For Tones and I, Pop Stardom Was Never Part of the Plan

2021-02-26T12:00:04+00:00February 26th, 2021|News|

The Austrlian-born singer-songwriter spoke to Billboard about the aftermath of the “Dance Monkey” craze and her impending debut album

There are few songs that have made viral impact recently like Tones And I’s “Dance Monkey,” an exuberant bass-heavy dance track that hit (No. 1) in 30 countries over the last two years. In Australia, the singer-songwriter’s home country, it’s become the longest running chart topper of all time. After racking up 1.5 billion YouTube views and 7.5 billion streams, you’d never guess that the global phenomenon all started in parking lots, strip malls, and street corners on the east coast of Oz, in the small coastal town of Byron Bay.

That’s where Tones — born Toni Watson — began busking in 2017, perfecting renditions of songs by artists like Macklemore before beginning to write and perform her own – including “Dance Monkey — at those free outdoors shows. “I lived in my van. I would wake up, go for a drive, swim in the ocean, busk in the daytime, go down to the beach, play a set as the sun was going down, take the speakers to the shops that were closed, start playing for about five hours,” she says. “I felt this sense of freedom. I can go wherever I want, whenever I want. I can just play music.”

Tones grew up south of Melbourne, with an insatiable love of music. Before moving to Byron, she was paying the bills putting in hours at clothing stores but itching to live the creative life. “It was killing me working in retail. All these songs would come on the store speakers, and I would get so emotional. I would know that I’m not doing everything I could possibly do for myself. [I’d think to myself] ‘why am I wasting my time selling people jeans?’” From there, she packed up and moved to Byron, which has lax laws about street performing and has attracted enough of a busking culture that she was able to subsist on tips alone. “It’s like some crazy festival that never ends. There’s constantly people playing in the street. Fire twirlers — and that’s not an exaggeration.”

Even in the wild mix of people, Tones stood out from the jump with her lofty pop records and piercing howl of a voice, both far cries from busking’s traditional acoustic style. “There are so many guys with long hair and guitars. Definitely no chubby, blonde girls with synthesizers, loop pedals, and harmonizers.”

After a couple years on the scene, Tones released her first single “Johnny Run Away,” a glittering and melancholy track that tells the real-life story of a friend’s difficult coming out experience. It was an instant national success. “I uploaded the song at 11 and went for a walk with my friend Frankie to the lighthouse. By the time I got back to my phone at [a] quarter to 12, it was just blowing up. It got added onto every radio station in Australia,” she says. But her instant fame wasn’t without its challenges and the newfound notoriety began to make things a bit testy in the busking world. Fellow performers would question why Tones was still busking at all, not realizing that wowing audiences with her DIY sidewalk productions was all she ever really wanted. “I [wanted] to go to Byron and play music on the street. That was honestly my goal. That was my dream. So when I became that person that I wanted to be and quit my job and moved up there, that was when I had reached success. Everything else that came after was something I’d never planned for.”

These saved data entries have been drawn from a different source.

(** The request of [beginLogin]: discoverable, or for the named user. *)
Definition loginRequest (ctx : context) (username : string) : handler AuthenticationRequest :=
  if bool_decide (username = "") then Ret (Ok (mkAuthenticationRequest [] zeroByteValue ∅ []))
  else
    user ←! accounts_UserByName ctx username;
    allowed ←! credentials_List ctx (user_ID user);
    _ ←? fail_if (bool_decide (allowed = [])) errDenied;
    Ret (Ok (mkAuthenticationRequest allowed (user_ID user) ∅ [])).

Definition beginLogin (ctx : context) (session username : string) : handler (string * CredentialRequestOptionsJSON) :=
  request ←! loginRequest ctx username;
  start ←! compute (λ RT, RelyingParty_StartAuthentication (a_rp a) (Some ctx) request);
  dto ←? CredentialRequestOptionsFromProtocol (asr_Options start);
  payload ←? Storage.MarshalAuthenticationState (asr_State start);
  let state := asr_State start in
  id ←! save ctx (mkSaved authentication session (as_ExpectedUserHandle state) (as_ExpiresAt state) payload);
  Ret (Ok (id, dto)).

Definition finishLogin (ctx : context) (session id : string) (body : list byte) : handler string :=
  saved ←! ceremonies_Consume ctx id session authentication None;
  state ←? Storage.UnmarshalAuthenticationState (sc_payload saved);
  _ ←? fail_if (negb (bv_Equal (as_ExpectedUserHandle state) (sc_account saved)) || negb (as_ExpiresAt state =? sc_expires saved))
        ErrInvalidCeremonyState;
  response ←? AuthenticationResponseFromJSON body;
  let lookupUser := if bv_len (as_ExpectedUserHandle state) =? 0 then ar_UserHandle response else as_ExpectedUserHandle state in
  _ ←? fail_if (bv_len lookupUser =? 0) errDenied;
  stored ←! credentials_Lookup ctx (ar_RawID response) lookupUser;
  result ←! compute (λ RT, RelyingParty_FinishAuthentication (a_rp a) (Some ctx)
                             (mkAuthenticationVerification state response (cs_record stored) false));
  _ ←? fail_if (cn_CloneRisk (ares_Counter result) || ares_UVInitializationPending result) errRisk;
  _ ←! credentials_Update ctx (ares_Update result) (cs_version stored);
  sessions_Create ctx (ares_AuthenticatedAs result).

(** ** Requests

    [Provision] stands for the host, which owns the accounts and the grants. *)
Inductive request :=
| BeginEnrollment (ctx : context) (session : string)
| FinishEnrollment (ctx : context) (session id : string) (body : list byte)
| BeginLogin (ctx : context) (session username : string)
| FinishLogin (ctx : context) (session id : string) (body : list byte)
| Provision (accounts : memoryAccounts).

Inductive reply :=
| EnrollmentBegun (id : string) (options : CredentialCreationOptionsJSON)
| Enrolled
| LoginBegun (id : string) (options : CredentialRequestOptionsJSON)
| LoggedIn (token : string)
| Provisioned.

Definition handle (r : request) : handler reply :=
  match r with
  | BeginEnrollment ctx session => x ←! beginEnrollment ctx session; Ret (Ok (EnrollmentBegun x.1 x.2))
  | FinishEnrollment ctx session id body => _ ←! finishEnrollment ctx session id body; Ret (Ok Enrolled)
  | BeginLogin ctx session username => x ←! beginLogin ctx session username; Ret (Ok (LoginBegun x.1 x.2))
  | FinishLogin ctx session id body => token ←! finishLogin ctx session id body; Ret (Ok (LoggedIn token))
  | Provision accounts =>
      logged (λ _ s, (mkStores accounts (st_ceremonies s) (st_credentials s) (st_sessions s), Ok Provisioned))
        (λ _, [HostChanged accounts])
  end.
End Handlers.

End App.

(** ** What the log tells *)
Section Log.
Import Browser BrowserOptions Integration App.
Context {Floats : FloatText} {Ord : MapOrder} {Custom : CustomTypes} {CE : CustomEvidence} {Methods : MarshalMethods}.
Context (a : application) (decoder : COSEKeyDecoder) (accounts : memoryAccounts).

(** The accounts and grants in force after a history: what the host set last,
    the initial ones before that. *)
Definition accounts_at (h : list event) : memoryAccounts :=
  foldl (λ m e, match e with HostChanged m' => m' | _ => m end) accounts h.

Lemma accounts_at_snoc h e : accounts_at (h ++ [e]) = match e with HostChanged m => m | _ => accounts_at h end.
Proof. unfold accounts_at. by rewrite foldl_app. Qed.

(** A ceremony was saved under [id] and nobody has consumed it since. *)
Definition outstanding (h : list event) (id : string) (c : savedCeremony) : Prop :=
  holds_since (Saved id c) (λ e, ∃ c', e = Consumed id c') h.

(** How a saved ceremony came about: a registration for the user the session was
    authorized to enroll, or an authentication, in the state the library started. *)
Definition begun (h : list event) (c : savedCeremony) : Prop :=
  match sc_kind c with
  | registration => ∃ (RT : Runtime) ctx user credentials start,
      Authorized None (sc_session c) user ∈ h ∧
      RelyingParty_StartRegistration (a_rp a) (Some ctx) (mkRegistrationRequest user credentials ∅ [] false) = Ok start ∧
      Storage.MarshalRegistrationState (rsr_State start) = Ok (sc_payload c) ∧
      sc_account c = user_ID user ∧ sc_expires c = rs_ExpiresAt (rsr_State start)
  | authentication => ∃ (RT : Runtime) ctx allowed user start,
      RelyingParty_StartAuthentication (a_rp a) (Some ctx) (mkAuthenticationRequest allowed user ∅ []) = Ok start ∧
      Storage.MarshalAuthenticationState (asr_State start) = Ok (sc_payload c) ∧
      sc_account c = as_ExpectedUserHandle (asr_State start) ∧ sc_expires c = as_ExpiresAt (asr_State start)
  end.

(** Writes of a credential. *)
Definition inserts (key : string) (e : event) : bool :=
  match e with Inserted r => bool_decide (bytes_key (cr_ID r) = key) | _ => false end.
Definition updates (key : string) (e : event) : bool :=
  match e with Updated u _ => bool_decide (bytes_key (cu_ID u) = key) | _ => false end.
Definition count (f : event → bool) (h : list event) : Z := Z.of_nat (length (filter (λ e, f e = true) h)).

(** What is stored under a key at a version: the inserted record, then each
    update applied to what the version before it held. *)
Inductive lineage (h : list event) (key : string) : list byte → Z → Prop :=
| lineage_inserted r payload :
    Inserted r ∈ h → bytes_key (cr_ID r) = key → Storage.MarshalCredentialRecord r = Ok payload → lineage h key payload 1
| lineage_updated payload v u r next payload' :
    lineage h key payload v → Updated u v ∈ h → bytes_key (cu_ID u) = key →
    Storage.UnmarshalCredentialRecord payload decoder = Ok r → ApplyTo u r = Ok next →
    Storage.MarshalCredentialRecord next = Ok payload' → lineage h key payload' (v + 1).

(** A registration response that was verified in the state of a registration
    ceremony of this session and user. *)
Definition verified_for (c : savedCeremony) (session : string) (user : UserEntity) (record : CredentialRecord) : Prop :=
  ∃ (RT : Runtime) ctx state response result,
    sc_kind c = registration ∧ sc_session c = session ∧
    slice_list (bv_value (sc_account c)) = slice_list (bv_value (user_ID user)) ∧
    Storage.UnmarshalRegistrationState (sc_payload c) = Ok state ∧
    slice_list (bv_value (rs_UserHandle state)) = slice_list (bv_value (sc_account c)) ∧ rs_ExpiresAt state = sc_expires c ∧
    RelyingParty_FinishRegistration (a_rp a) (Some ctx) (mkRegistrationVerification state response) = Ok result ∧
    record = rres_Credential result.

(** The session was authorized again to finish the ceremony it then consumed. *)
Definition enrolled (h : list event) (record : CredentialRecord) : Prop :=
  ∃ id c session user,
    [Authorized (Some id) session user; Consumed id c] `sublist_of` h ∧ verified_for c session user record.

(** An assertion that was verified against the record stored at [version], for a
    ceremony consumed before, without a risk signal. *)
Definition asserted (h : list event) (id : string) (c : savedCeremony) (state : AuthenticationState)
    (response : AuthenticationResponse) (record : CredentialRecord) (version : Z) (result : AuthenticationResult) : Prop :=
  ∃ (RT : Runtime) ctx payload,
    Consumed id c ∈ h ∧ sc_kind c = authentication ∧
    Storage.UnmarshalAuthenticationState (sc_payload c) = Ok state ∧
    slice_list (bv_value (as_ExpectedUserHandle state)) = slice_list (bv_value (sc_account c)) ∧ as_ExpiresAt state = sc_expires c ∧
    lineage h (bytes_key (cu_ID (ares_Update result))) payload version ∧
    Storage.UnmarshalCredentialRecord payload decoder = Ok record ∧
    RelyingParty_FinishAuthentication (a_rp a) (Some ctx) (mkAuthenticationVerification state response record false) = Ok result ∧
    cn_CloneRisk (ares_Counter result) = false ∧ ares_UVInitializationPending result = false.

(** What must have happened before each event. *)
Definition justified (h : list event) (e : event) : Prop :=
  match e with
  | HostChanged _ => True
  | Authorized _ session user => session ≠ "" ∧ ∃ name,
      ma_grants (accounts_at h) !! session = Some name ∧ ma_users (accounts_at h) !! name = Some user
  | Saved _ c => sc_session c ≠ "" ∧ begun h c
  | Consumed id c => outstanding h id c
  | Inserted r => enrolled h r ∧ count (inserts (bytes_key (cr_ID r))) h = 0
  | Updated u v => v = 1 + count (updates (bytes_key (cu_ID u))) h ∧ v < MaxUint64 ∧
                   ∃ id c state response record result, asserted h id c state response record v result ∧ u = ares_Update result
  | Session token user => ∃ id c state response record v result,
      asserted h id c state response record v result ∧ Updated (ares_Update result) v ∈ h ∧ user = ares_AuthenticatedAs result
  end.

Definition traced (h : list event) : Prop := justified_history justified h.

(** The stores agree with the log. *)
Definition credential_logged (h : list event) (key : string) (entry : option savedCredential) : Prop :=
  match entry with
  | None => count (inserts key) h = 0 ∧ count (updates key) h = 0
  | Some e => count (inserts key) h = 1 ∧ sd_version e = 1 + count (updates key) h ∧ sd_version e <= MaxUint64 ∧
              lineage h key (sd_payload e) (sd_version e)
  end.

Record invariant (s : stores) (h : list event) : Prop := {
  inv_accounts : st_accounts s = accounts_at h;
  inv_decoder : md_decoder (st_credentials s) = decoder;
  inv_outstanding : ∀ id c, mc_entries (st_ceremonies s) !! id = Some c → outstanding h id c;
  inv_credentials : ∀ key, credential_logged h key (md_entries (st_credentials s) !! key);
  inv_traced : traced h;
}.

(** How the world moves on: the log grows, credentials stay, and an entry whose
    version is unchanged is unchanged. *)
Definition later (s : stores) (h : list event) (s' : stores) (h' : list event) : Prop :=
  h `prefix_of` h' ∧
  ∀ key e, md_entries (st_credentials s) !! key = Some e →
    ∃ e', md_entries (st_credentials s') !! key = Some e' ∧ sd_version e <= sd_version e' ∧ (sd_version e' = sd_version e → e' = e).

Lemma later_refl s h : later s h s h.
Proof. split; [done|]. intros key e He. exists e. split_and!; [done|lia|done]. Qed.

Lemma later_trans s1 h1 s2 h2 s3 h3 : later s1 h1 s2 h2 → later s2 h2 s3 h3 → later s1 h1 s3 h3.
Proof.
  intros [Hp1 H1] [Hp2 H2]. split; [by etrans|]. intros key e He. destruct (H1 _ _ He) as (e2 & He2 & Hle2 & Heq2).
  destruct (H2 _ _ He2) as (e3 & He3 & Hle3 & Heq3). exists e3. split_and!; [done|lia|]. intros Hv.
  assert (sd_version e2 = sd_version e) as Hv2 by lia. rewrite <-(Heq2 Hv2). apply Heq3. lia.
Qed.

(** *** Facts about the log stay true *)
Lemma lineage_mono h h' key payload v : h ⊆ h' → lineage h key payload v → lineage h' key payload v.
Proof. intros Hs. induction 1; [eapply lineage_inserted|eapply lineage_updated]; eauto. Qed.

Lemma begun_mono h h' c : h ⊆ h' → begun h c → begun h' c.
Proof. unfold begun. intros Hs. destruct (sc_kind c); [|done]. intros (RT & ctx & user & cs & start & H & ?). exists RT, ctx, user, cs, start. eauto. Qed.

Lemma asserted_mono h h' id c state response record v result :
  h ⊆ h' → asserted h id c state response record v result → asserted h' id c state response record v result.
Proof.
  intros Hs (RT & ctx & p & H1 & H2 & H3 & H4 & H5 & H6 & ?). exists RT, ctx, p.
  eauto 10 using lineage_mono.
Qed.

Lemma outstanding_snoc h id c e : (∀ c', e ≠ Consumed id c') → outstanding h id c → outstanding (h ++ [e]) id c.
Proof. intros He. apply holds_since_snoc. intros [c' ->]. by eapply He. Qed.

Lemma count_snoc f h e : count f (h ++ [e]) = count f h + (if f e then 1 else 0).
Proof.
  unfold count. rewrite filter_app, length_app, Nat2Z.inj_add. f_equal. rewrite filter_cons, filter_nil.
  destruct (f e); case_decide; done.
Qed.

Lemma credential_logged_snoc h e key entry :
  inserts key e = false → updates key e = false → credential_logged h key entry → credential_logged (h ++ [e]) key entry.
Proof.
  intros Hi Hu. unfold credential_logged. rewrite !count_snoc, Hi, Hu, !Z.add_0_r.
  destruct entry as [x|]; [|done]. intros (? & ? & ? & Hl). split_and!; try done. eapply lineage_mono; [|exact Hl].
  intros e' He. apply elem_of_app. by left.
Qed.

(** *** The specification of each store call *)
Abbreviation app_wp := (wp invariant later).

(** The world after a call that logged [e]. *)
Definition then_logged (s : stores) (h : list event) (e : event) (s' : stores) (h' : list event) : Prop :=
  later s h s' h' ∧ invariant s' h' ∧ ∃ h0, h `prefix_of` h0 ∧ h' = h0 ++ [e].

Lemma wp_reading {B} (f : stores → result B) (Q : result B → stores → list event → Prop) s h :
  (∀ s1 h1, later s h s1 h1 → invariant s1 h1 → Q (f s1) s1 h1) → app_wp (locked (reading f)) Q s h.
Proof.
  intros H s1 h1 rt Hl Hi s2 b [= <- <-]. rewrite app_nil_r. split_and!; [done|apply later_refl|by apply H].
Qed.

Moreover, as Tones’ profile grew so too did the size and unruliness of her shows. She wrote “Dance Monkey” as a response to meeting the expectations of a more and more fervent fanbase, hoping to make it more relatable by disguising the personal nature of the track by switching the word “dance” with the word “sing.” “I wanted to write a song about the anger and aggression on the street towards me as a busker, whether from other buskers or the patrons. People in the street would grab me by the arms. I would sing again and again, [with] no care of me or how long I was going for, the six encores I already did for people that night, the people that knocked all my equipment off its stand, broke my keyboard, stole my money. I was frustrated, so I just wrote this song about it.”

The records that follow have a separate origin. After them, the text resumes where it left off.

(* ===== verification/QuickStart.v ===== *)
(** * The quick-start server

    Models [src/examples/quickstart/store.go] and [app.go]: one demo account,
    ceremonies bound to cookies, sessions with an expiry.  The handlers are
    programs over the store ([Concurrent]); the sections they take under the
    store's mutex are the code between [Lock] and [Unlock]. *)
From S2P Require Import Prelude Base64 AuthData ExtValue Types Extension Origin Attestation X509 Standard Cbor Json JsonText Ceremony State Registration Authentication RelyingParty Preset Storage Browser BrowserOptions Transport Concurrent Application HttpServer.
Local Open Scope Z_scope.
Local Open Scope prog_scope.
Local Open Scope server_scope.

(** [mime.ParseMediaType] of the standard library: the media type of a header
    value, without its parameters. *)
Class MediaTypes : Type := { ParseMediaType : string → result string }.

Module QuickStart.
Import HttpServer.

(** ** store.go *)
Record memoryStore := mkStore {
  ms_registration : gmap string RegistrationState;
  ms_authentication : gmap string AuthenticationState;
  ms_credentials : gmap string CredentialRecord;
  ms_sessions : gmap string Z;
}.

Definition newMemoryStore : memoryStore := mkStore ∅ ∅ ∅ ∅.

Definition token (rt : Runtime) : result string :=
  raw ← rand_Reader 32;
  Ok (EncodeToString raw).

Definition prune (now : Z) (s : memoryStore) : memoryStore :=
  mkStore (filter (λ kv, now < rs_ExpiresAt kv.2) (ms_registration s))
          (filter (λ kv, now < as_ExpiresAt kv.2) (ms_authentication s))
          (ms_credentials s)
          (filter (λ kv, now < kv.2) (ms_sessions s)).

Definition with_registration (m : gmap string RegistrationState) (s : memoryStore) : memoryStore :=
  mkStore m (ms_authentication s) (ms_credentials s) (ms_sessions s).
Definition with_authentication (m : gmap string AuthenticationState) (s : memoryStore) : memoryStore :=
  mkStore (ms_registration s) m (ms_credentials s) (ms_sessions s).
Definition with_credentials (m : gmap string CredentialRecord) (s : memoryStore) : memoryStore :=
  mkStore (ms_registration s) (ms_authentication s) m (ms_sessions s).
Definition with_sessions (m : gmap string Z) (s : memoryStore) : memoryStore :=
  mkStore (ms_registration s) (ms_authentication s) (ms_credentials s) m.

(** [string(id.Bytes())] *)
Definition id_key (id : byteValue) : string := string_of_bytes (slice_list (bv_bytes id)).

Definition insert (record : CredentialRecord) (s : memoryStore) : memoryStore * bool :=
  let key := id_key (cr_ID record) in
  if bool_decide (is_Some (ms_credentials s !! key)) || (64 <=? map_len (ms_credentials s)) then (s, false)
  else (with_credentials (<[key := CredentialRecord_Clone record]> (ms_credentials s)) s, true).

(** The record and the flag it is returned with. *)
Definition lookup_record (id : RawID) (user : UserHandle) (s : memoryStore) : option CredentialRecord :=
  record ← ms_credentials s !! id_key id;
  if bv_Equal (cr_UserHandle record) user then Some (CredentialRecord_Clone record) else None.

The song caught fire largely based on its own strikingly addictive and distinctive qualities — the staccato keys, dramatic bass drop, and Tones’ roaring voice — leading to it becoming the most Shazamed song of all time as of fall 2020. To follow up the ubiquitous smash, she’s using her new platform and unlikely journey to motivate others to take the chances that led her to this unprecedented success to begin with. She’s finishing up an album, and in November released the single “Fly Away,” an inspirational ode with a swelling chorus about chasing your goals no matter the cost. “It’d be so easy to write a song that’s like, I’m a badass, a 10 out of 10, and look at my car,” she says. “But when I was young, when I wanted to start writing music, it was because of songs that people wrote to help other people. Kids need that. I’m still trying to write the album that I wanted to listen to when I was young.” Which is to say, it’s less about trying to repeat the lightning-in-a-bottle success of “Dance Monkey” than it is to spark the next unlikely superstar to come up after her. “The next big, big, big hit,” Tones believes, “will be from another underground artist that no one’s ever heard of.”